= Amuru Jarte =

Woreda in Oromia Region of Ethiopia

Amuru Jarte was one of the 180 woredas in the Oromia Region of Ethiopia. Part of the Misraq Welega Zone, Amuru Jarte was bordered on the south by Jimma Horo, on the southwest by Abe Dongoro, on the west by Gida Kiremu, on the north by the Abay River which separated it from the Amhara Region, and on the east by Abay Chomen. The administrative center of the woreda was Alibo; other towns in Amuru Jarte included Obora.
Amuru Jarte was divided for Amuru and Jardega Jarte woredas.

== Overview ==
The altitude of this woreda ranges from 860 to 2657 meters above sea level; important peaks include Mount Koye, Mount Deben and Mount Dima. Rivers include the Angar, Chogo, Supe, Ejersa, Bereda, Kono, Aseeti and Jarmet. A survey of the land in this woreda shows that 49.1% is arable or cultivable, 16% pasture, 10.5% forest, and the remaining 24.4% is considered marshy, mountainous or otherwise unusable. Niger, rape and linseed are important cash crops.

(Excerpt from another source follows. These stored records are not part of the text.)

(** Reads the characters of a text off its shape. *)
Ltac open_shape H :=
  repeat (let c := fresh "c" in
          let s := fresh "s" in
          let Hc := fresh "Hc" in
          apply has_shape_cons in H as (c & s & -> & Hc & H);
          first [ apply shape_digit in Hc
                | apply shape_sign in Hc
                | apply shape_lit in Hc; [subst c | discriminate | discriminate] ]);
  try (apply has_shape_nil in H as ->).

Lemma digits_value_2 (a b : ascii) :
  Str.is_digit a = true → Str.is_digit b = true →
  Str.fmt02 (default 0%Z (Str.digits_value 0 (String a (String b "")))) 
  = String a (String b "").
Proof. intros Ha Hb. digit_cases Ha; digit_cases Hb; reflexivity. Qed.

Lemma digits_value_4 (a b c d : ascii) :
  Str.is_digit a = true → Str.is_digit b = true →
  Str.is_digit c = true → Str.is_digit d = true →
  Str.fmt04 (default 0%Z (Str.digits_value 0
               (String a (String b (String c (String d ""))))))
  = String a (String b (String c (String d ""))).
Proof.
  intros Ha Hb Hc Hd. simpl. rewrite Ha, Hb, Hc, Hd. simpl.
  destruct (digit_char_val a Ha) as [Ea Ba], (digit_char_val b Hb) as [Eb Bb],
           (digit_char_val c Hc) as [Ec Bc], (digit_char_val d Hd) as [Ed Bd].
  unfold Str.fmt04, Str.fmt02.
  set (v := (10 * (10 * (10 * (10 * 0 + Str.digit_val a) + Str.digit_val b)
                   + Str.digit_val c) + Str.digit_val d)%Z).
  assert (((v / 1000) mod 10 = Str.digit_val a ∧ (v / 100) mod 10 = Str.digit_val b
           ∧ (v / 10) mod 10 = Str.digit_val c ∧ v mod 10 = Str.digit_val d)%Z)
    as (-> & -> & -> & ->).
  { subst v. Z.div_mod_to_equations. lia. }
  by rewrite Ea, Eb, Ec, Ed.
Qed.

(** The fields of the timestamp that a text writes, formatted, are the
    digits of the text, whatever separates them. *)
Lemma datetime_at_fields (y1 y2 y3 y4 m1 m2 d1 d2 h1 h2 i1 i2 s1 s2 : ascii)
    (p1 p2 p3 p4 p5 : ascii) (sfx : string) :
  all_digits (String y1 (String y2 (String y3 (String y4 (String m1 (String m2
             (String d1 (String d2 (String h1 (String h2 (String i1 (String i2
             (String s1 (String s2 "")))))))))))))) = true →
  let d := datetime_at
             (String y1 (String y2 (String y3 (String y4 (String p1
             (String m1 (String m2 (String p2 (String d1 (String d2 (String p3
             (String h1 (String h2 (String p4 (String i1 (String i2 (String p5
             (String s1 (String s2 sfx))))))))))))))))))) in
  Str.fmt04 (year d) = String y1 (String y2 (String y3 (String y4 "")))
  ∧ Str.fmt02 (month d) = String m1 (String m2 "")
  ∧ Str.fmt02 (day d) = String d1 (String d2 "")
  ∧ Str.fmt02 (hour d) = String h1 (String h2 "")
  ∧ Str.fmt02 (minute d) = String i1 (String i2 "")
  ∧ Str.fmt02 (second d) = String s1 (String s2 "")
  ∧ microsecond d = 0%Z.
Proof.
  intros H. simpl in H. repeat (apply andb_true_iff in H as [? H]).
  unfold datetime_at, num_at. cbn [substring year month day hour minute second microsecond].
  replace (substring 0 0 sfx) with "" by by destruct sfx.
  split_and!; first [by apply digits_value_4 | by apply digits_value_2 | done].
Qed.

(** ** Round trips *)

Lemma denotes_datetime_ok (text : string) :
  denotes_datetime text = true → datetime_ok (datetime_at text) = true.
Proof.
  unfold denotes_datetime, datetime_ok, datetime_at. simpl. intros ->. reflexivity.
Qed.

Ltac use_fields :=
  match goal with
  | |- context [datetime_at ?t] =>
      let Hf := fresh "Hf" in
      lazymatch t with
      | String ?y1 (String ?y2 (String ?y3 (String ?y4 (String ?p1
        (String ?m1 (String ?m2 (String ?p2 (String ?d1 (String ?d2 (String ?p3
        (String ?h1 (String ?h2 (String ?p4 (String ?i1 (String ?i2 (String ?p5
        (String ?s1 (String ?s2 ?sfx)))))))))))))))))) =>
          pose proof (datetime_at_fields y1 y2 y3 y4 m1 m2 d1 d2 h1 h2 i1 i2 s1 s2
                        p1 p2 p3 p4 p5 sfx) as Hf;
          cbv zeta in Hf;
          destruct Hf as (? & ? & ? & ? & ? & ? & ?);
          [simpl; repeat (rewrite_digit); reflexivity|]
      end
  end
with rewrite_digit :=
  match goal with
  | H : Str.is_digit ?c = true |- context [Str.is_digit ?c] => rewrite H
  end.

Lemma substring_0_0 (s : string) : substring 0 0 s = "".
Proof. by destruct s. Qed.

Ltac rewrite_fields :=
  repeat match goal with
         | E : Str.fmt04 _ = _ |- _ => rewrite E; clear E
         | E : Str.fmt02 _ = _ |- _ => rewrite E; clear E
         | E : microsecond _ = _ |- _ => rewrite E; clear E
         end.

(** Formatting the timestamp of a dashed text gives its first 19
    characters, with [strftime] as with [isoformat]. *)
Lemma dashed_text (text sfx : string) :
  has_shape ("9999-99-99T99:99:99" +:+ sfx) text = true →
  strftime_go (datetime_at text) COMMIT_DATE_FORMAT = Str.take 19 text
  ∧ isoformat (datetime_at text) = Str.take 19 text
  ∧ strftime_go (datetime_at text) GITHUB_DATE_FORMAT = github_prefix text
  ∧ nonblank (Str.take 19 text) = true
  ∧ ∃ rest, text = Str.take 19 text +:+ rest ∧ has_shape sfx rest = true.
Proof.
  intros H. rewrite !app_cons, app_nil in H. open_shape H.
  use_fields.
  set (d := datetime_at _) in *.
  split_and!.
  - change (strftime_go d COMMIT_DATE_FORMAT)
      with (Str.fmt04 (year d) +:+ "-" +:+ Str.fmt02 (month d) +:+ "-"
            +:+ Str.fmt02 (day d) +:+ "T" +:+ Str.fmt02 (hour d) +:+ ":"
            +:+ Str.fmt02 (minute d) +:+ ":" +:+ Str.fmt02 (second d)).
    rewrite_fields. reflexivity.
  - unfold isoformat. rewrite_fields. reflexivity.
  - change (strftime_go d GITHUB_DATE_FORMAT)
      with (Str.fmt04 (year d) +:+ "/" +:+ Str.fmt02 (month d) +:+ "/"
            +:+ Str.fmt02 (day d) +:+ " " +:+ Str.fmt02 (hour d) +:+ ":"
            +:+ Str.fmt02 (minute d) +:+ ":" +:+ Str.fmt02 (second d)).
    rewrite_fields. unfold github_prefix. cbn [substring].
    rewrite substring_0_0. reflexivity.
  - simpl.
    repeat match goal with
           | E : Str.is_digit ?c = true |- context [Str.is_space ?c] =>
               rewrite (digit_not_space c E)
           end; reflexivity.
  - eexists. split; [|eassumption]. reflexivity.
Qed.

(** The same for a text with slashes and a blank. *)
Lemma slashed_text (text sfx : string) :
  has_shape ("9999/99/99 99:99:99" +:+ sfx) text = true →
  strftime_go (datetime_at text) GITHUB_DATE_FORMAT = Str.take 19 text
  ∧ github_prefix text = Str.take 19 text
  ∧ ∃ date time rest,
      text = date +:+ String " " (time +:+ rest)
      ∧ Str.take 19 text = date +:+ String " " time
      ∧ nonblank date = true ∧ nonblank time = true
      ∧ date ≠ "" ∧ time ≠ "" ∧ has_shape sfx rest = true.
Proof.
  intros H. rewrite !app_cons, app_nil in H. open_shape H.
  use_fields.
  set (d := datetime_at _) in *.
  split_and!.
  - change (strftime_go d GITHUB_DATE_FORMAT)
      with (Str.fmt04 (year d) +:+ "/" +:+ Str.fmt02 (month d) +:+ "/"
            +:+ Str.fmt02 (day d) +:+ " " +:+ Str.fmt02 (hour d) +:+ ":"
            +:+ Str.fmt02 (minute d) +:+ ":" +:+ Str.fmt02 (second d)).
    rewrite_fields. reflexivity.
  - unfold github_prefix. cbn [substring]. rewrite substring_0_0. reflexivity.
  - match goal with
    | |- context [String ?y1 (String ?y2 (String ?y3 (String ?y4 (String "/"
           (String ?m1 (String ?m2 (String "/" (String ?d1 (String ?d2 (String " "
           (String ?h1 (String ?h2 (String ":" (String ?i1 (String ?i2 (String ":"
           (String ?s1 (String ?s2 ?s))))))))))))))))))] =>
        exists (String y1 (String y2 (String y3 (String y4 (String "/"
                 (String m1 (String m2 (String "/" (String d1 (String d2 "")))))))))),
               (String h1 (String h2 (String ":" (String i1 (String i2 (String ":"
                 (String s1 (String s2 "")))))))), s
    end.
    split_and!; try done; simpl;
      repeat match goal with
             | E : Str.is_digit ?c = true |- context [Str.is_space ?c] =>
                 rewrite (digit_not_space c E)
             end; reflexivity.
Qed.

Lemma ghdate_tokens (date time rest : string) :
  nonblank date = true → nonblank time = true → date ≠ "" → time ≠ "" →
  rest = "" ∨ (∃ r, rest = String " " r) →
  Str.join " " (take 2 (Str.split (Str.strip (date +:+ String " " (time +:+ rest)))))
  = date +:+ String " " time.
Proof.
  intros Hd Ht Hdn Htn Hrest.
  rewrite split_strip, (split_token_blank _ _ Hd Hdn).
  destruct Hrest as [-> | [r ->]].
  - rewrite app_empty_r, (split_token_end _ Ht Htn). reflexivity.
  - rewrite (split_token_blank _ _ Ht Htn). reflexivity.
Qed.

(** Parsing a Github date: the timestamp that its first 19 characters
    write, with or without what follows them. *)
Lemma ghdate_parse (text sfx : string) :
  has_shape ("9999/99/99 99:99:99" +:+ sfx) text = true →
  sfx = "" ∨ (∃ t, sfx = String " " t) →
  denotes_datetime text = true →
  ghdate_to_datetime (VStr text) = Ok (datetime_at text)
  ∧ ghdate_to_datetime (VStr (Str.take 19 text)) = Ok (datetime_at text).
Proof.
  intros Hshape Hsfx Hdt.
  destruct (slashed_text _ _ Hshape)
    as (Hfmt & _ & date & time & rest & Htext & Hpre & Hd & Ht & Hdn & Htn & Hrest).
  assert (Hr : rest = "" ∨ (∃ r, rest = String " " r)).
  { destruct Hsfx as [-> | [t ->]].
    - left. by apply has_shape_nil.
    - right. apply has_shape_cons in Hrest as (c & r & -> & Hc & _).
      apply shape_lit in Hc as ->; [by exists r | done | done]. }
  pose proof (strptime_github _ (denotes_datetime_ok _ Hdt)) as Hparse.
  rewrite Hfmt, Hpre in Hparse.
  unfold ghdate_to_datetime. split.
  - rewrite Htext at 1. rewrite (ghdate_tokens _ _ _ Hd Ht Hdn Htn Hr). exact Hparse.
  - rewrite Hpre at 1. rewrite <- (app_empty_r time) at 1.
    rewrite (ghdate_tokens date time "" Hd Ht Hdn Htn); auto.
Qed.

Industry in the woreda includes 3 small grain mills; although a large amount of seeds yielding edible oil are grown here, there are no mills to process them. There are quarries to extract sandstone and gravel. There were 13 Farmers Associations with 9847 members and 10 Farmers Service Cooperatives with 7250 members. Amuru Jarte has 16 kilometers of dry weather road and all-weather road, for an average of road density of 7.39 kilometers per 1000 square kilometers. About 12.5% of the total population has access to drinking water.

This woreda was selected by the Ministry of Agriculture and Rural Development in 2004 as one of several areas for voluntary resettlement for farmers from overpopulated areas in the Misraq Welega Zone. Together with Bila Seyo, Gida Kiremu, Ibantu, Jimma Arjo, Limmu and Nunu Kumba, Amuru Jarte became the new home for a total of 22,462 heads of households and 112,310 total family members.

== Demographics ==
Based on figures published by the Central Statistical Agency in 2005, this woreda has an estimated total population of 102,721, of whom 52,398 were males and 50,323 were females; 10,420 or 10.14% of its population are urban dwellers, which is greater than the Zone average of 13.9%. With an estimated area of 2,165.01 square kilometers, Amuru Jarte has an estimated population density of 47.4 people per square kilometer, which is less than the Zone average of 81.4.

The 1994 national census reported a total population for this woreda of 73,008, of whom 35,908 were men and 37,100 women; 5,833 or 7.99% of its population were urban dwellers at the time. The two largest ethnic groups reported in Amuru Jarte were the Oromo (81.12%), and the Amhara (18.7%); all other ethnic groups made up 0.18% of the population. Oromiffa was spoken as a first language by 81.18%, and 18.7% spoke Amharic; the remaining 0.12% spoke all other primary languages reported. The majority of the inhabitants were Ethiopian Orthodox Christianity, with 70.32% of the population reporting they observed this faith, while 15.1% of the population said they were Moslem, 9.86% were Protestant, and 4.23% practiced traditional beliefs.